Lemma tri_starter who c : tri Q (inventory_commands who (OCreated c)) (fun _ => True) (grant_starter env c) (fun _ _ => True).
Proof.
  unfold grant_starter. apply tri_in_tx. eapply tri_bind; [by apply tri_locking_free|]. intros [].
  apply tri_read_bind; [done|apply stable_true|]. intros b d Hd _ (c' & Hc & ->)%is_wiped_ok.
  case_bool_decide as Hw; [exists (fun _ => True); split; [done|]; by apply tri_ret|]. exists (fun d => c' ∉ wiped_characters d). split; [done|].
  assert (Hk : character_lock_key c = character_lock_key c') by (eapply lock_key_uuid; [exact Hc|by eapply uuid_in_canonical]). rewrite Hk.
  apply tri_spec_bind. intros t0. cbv zeta. apply tri_read_bind; [done|apply stable_not_wiped|]. intros known d1 _ Hn _.
  exists (fun d => c' ∉ wiped_characters d). split; [done|]. apply tri_commit; [done|apply stable_not_wiped|].
  intros t d2 d3 x _ Hn2 (u & Hu & E)%st_map_err_ok%grant_does. right. simpl in Hu. assert (u = c') as -> by congruence.
  exists (CStarter c' (if known : bool then fst (configured_starter env t0) else STARTER_ITEM) (default STARTER_QTY (validate_quantity (snd (configured_starter env t0))))). split.
  - eexists _, _, _. split; [done|]. split; [done|]. exists t0. split; [|reflexivity]. destruct known; [by left|by right].
  - simpl. rewrite check_run by done. exact E.
Qed.

(** Every operation and handler of the inventory, whatever others commit between its
    statements and whichever fails or loses its answer, changes the holdings only as it
    may: a player is granted items of their own, if grants are enabled at all; the
    creation of a character gives it the starter, never after the character was wiped; its
    deletion wipes it; a listing changes nothing. *)
Theorem inventory_ops_entitled who op s :
  inventory_inv (db s) → rtc (own Q (inventory_commands who op)) (db s) (db (inventory_run who op s)).
Proof.
  intros Hd. destruct op as [|c|item qty|c|c|p h]; simpl inventory_run; apply tri_run; try done.
  - unfold list_mine. apply tri_lift_bind. intros me _. by apply tri_reading_free.
  - unfold list_character. apply tri_lift_bind. intros me _. apply tri_seq; [by apply tri_away_free|].
    intros [pid|]; [|apply tri_fail]. case_bool_decide; [apply tri_fail|]. by apply tri_reading_free.
  - apply tri_grant.
  - apply (tri_starter who).
  - unfold wipe_character. apply tri_in_tx. eapply tri_bind; [by apply tri_locking_free|]. intros []. apply tri_commit; [done|apply stable_true|].
    intros t d d' x _ _ (c' & Hc & E)%st_map_err_ok%wipe_does. right. exists (CWipe c'). split; [by exists c'|exact E].
  - unfold plant_purged_player. apply tri_commit_free; [done|]. intros t d d' x _ [->|(u & Hu & E)]%st_map_err_ok%plant_holder_does; [by left|right].
    exists (CPlant u h). split; [by exists u|exact E].
Qed.
End Refine.

(** ** Outcomes of the handlers *)

Section Quiet.
Variable env : IEnv.
Hypothesis quiet : ∀ t L d, meanwhile (world env) t L d = d.
Hypothesis answers : ∀ t, fate (world env) t = Answers.

Lemma holdings_read {A} (m : ST InvDb SqlError A) s a :
  snd (m (db s)) = Ok a → read env m s = (mkTask (db s) (S (tick s)) (locks s), Ok a).
Proof. intros E. unfold read, reading, seen. by rewrite quiet, answers, E. Qed.

Lemma holdings_commit {A} f (m : ST InvDb SqlError A) s d' a :
  m (db s) = (d', Ok a) → commit env f m s = (mkTask d' (S (tick s)) (locks s), Ok a).
Proof. intros E. unfold commit, committing, seen, st_map_err. by rewrite quiet, answers, E. Qed.

Lemma character_locked c s : lock_character env c s = (mkTask (db s) (S (tick s)) (character_lock_key c :: locks s), Ok ()).
Proof. unfold lock_character, locking, seen. by rewrite quiet, answers. Qed.

Lemma is_wiped_run c d : canonical c → snd (is_wiped c d) = Ok (bool_decide (c ∈ wiped_characters d)).
Proof.
  intros Hc. unfold is_wiped. rewrite (st_bind_run _ _ d d ()) by (unfold bind_text; simpl; by rewrite (uuid_in_no_nul _ _ Hc)).
  by rewrite (st_bind_run _ _ d d c) by (unfold cast_uuid, lift, ok_or; by rewrite Hc).
Qed.

(** The starter the configuration asks for, or the default for what it gets wrong. *)
Definition starter_of (spec : string * Z) (d : InvDb) : string * Z :=
  (if bool_decide (is_Some (items d !! fst spec)) then fst spec else STARTER_ITEM, default STARTER_QTY (validate_quantity (snd spec))).

Lemma starter_of_ok spec d :
  inventory_inv d → has_nul (fst spec) = false →
  let '(item, qty) := starter_of spec d in is_Some (items d !! item) ∧ has_nul item = false ∧ validate_quantity qty = Some qty ∧ 0 < qty ≤ MAX_HOLDING_QTY.
Proof.
  intros Hd Hn. unfold starter_of, validate_quantity. split_and!.
  - case_bool_decide; [done|]. apply Hd.
  - by case_bool_decide.
  - destruct ((0 <? snd spec) && _) eqn:E; cbn [from_option id]; [by rewrite E|done].
  - destruct ((0 <? snd spec) && _) eqn:E; cbn [from_option id]; [|done]. by apply andb_true_iff in E as [?%Z.ltb_lt _].
  - destruct ((0 <? snd spec) && _) eqn:E; cbn [from_option id]; [|done]. by apply andb_true_iff in E as [_ ?%Z.leb_le].
Qed.

Lemma starter_grant_run c item qty d :
  canonical c → is_Some (items d !! item) → has_nul item = false → validate_quantity qty = Some qty → 0 < qty ≤ MAX_HOLDING_QTY →
  holdings d !! ("character", c, item) = None →
  grant_exec (owner_character c) item qty d = (set_holdings (insert ("character", c, item) qty) d, Ok ()).
Proof.
  intros Hc Hi Hn Hv Hq Hh. unfold grant_exec. rewrite Hv.
  rewrite (st_bind_run _ _ d d ()) by (unfold bind_text; simpl; by rewrite (uuid_in_no_nul _ _ Hc), Hn).
  rewrite (st_bind_run _ _ d d c) by (unfold cast_uuid, lift, ok_or; simpl; by rewrite Hc). rewrite (st_bind_run _ _ d d d) by done.
  cbn [otype owner_character]. rewrite Hh. cbv zeta. cbn [default]. rewrite Z.add_0_l. unfold MAX_HOLDING_QTY, STATE_CEILING in *.
  rewrite (proj2 (Z.leb_le 0 qty)), (proj2 (Z.leb_le qty 2000000)) by lia. cbn [andb negb]. by rewrite bool_decide_eq_true_2.
Qed.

(Instructions for the task):
When you reach the line that contains "case_bool_decide as Hw;", stop; output it and every line before it from the start of the data, exactly as written.

(Answer below):
Lemma tri_starter who c : tri Q (inventory_commands who (OCreated c)) (fun _ => True) (grant_starter env c) (fun _ _ => True).
Proof.
  unfold grant_starter. apply tri_in_tx. eapply tri_bind; [by apply tri_locking_free|]. intros [].
  apply tri_read_bind; [done|apply stable_true|]. intros b d Hd _ (c' & Hc & ->)%is_wiped_ok.
  case_bool_decide as Hw; [exists (fun _ => True); split; [done|]; by apply tri_ret|]. exists (fun d => c' ∉ wiped_characters d). split; [done|].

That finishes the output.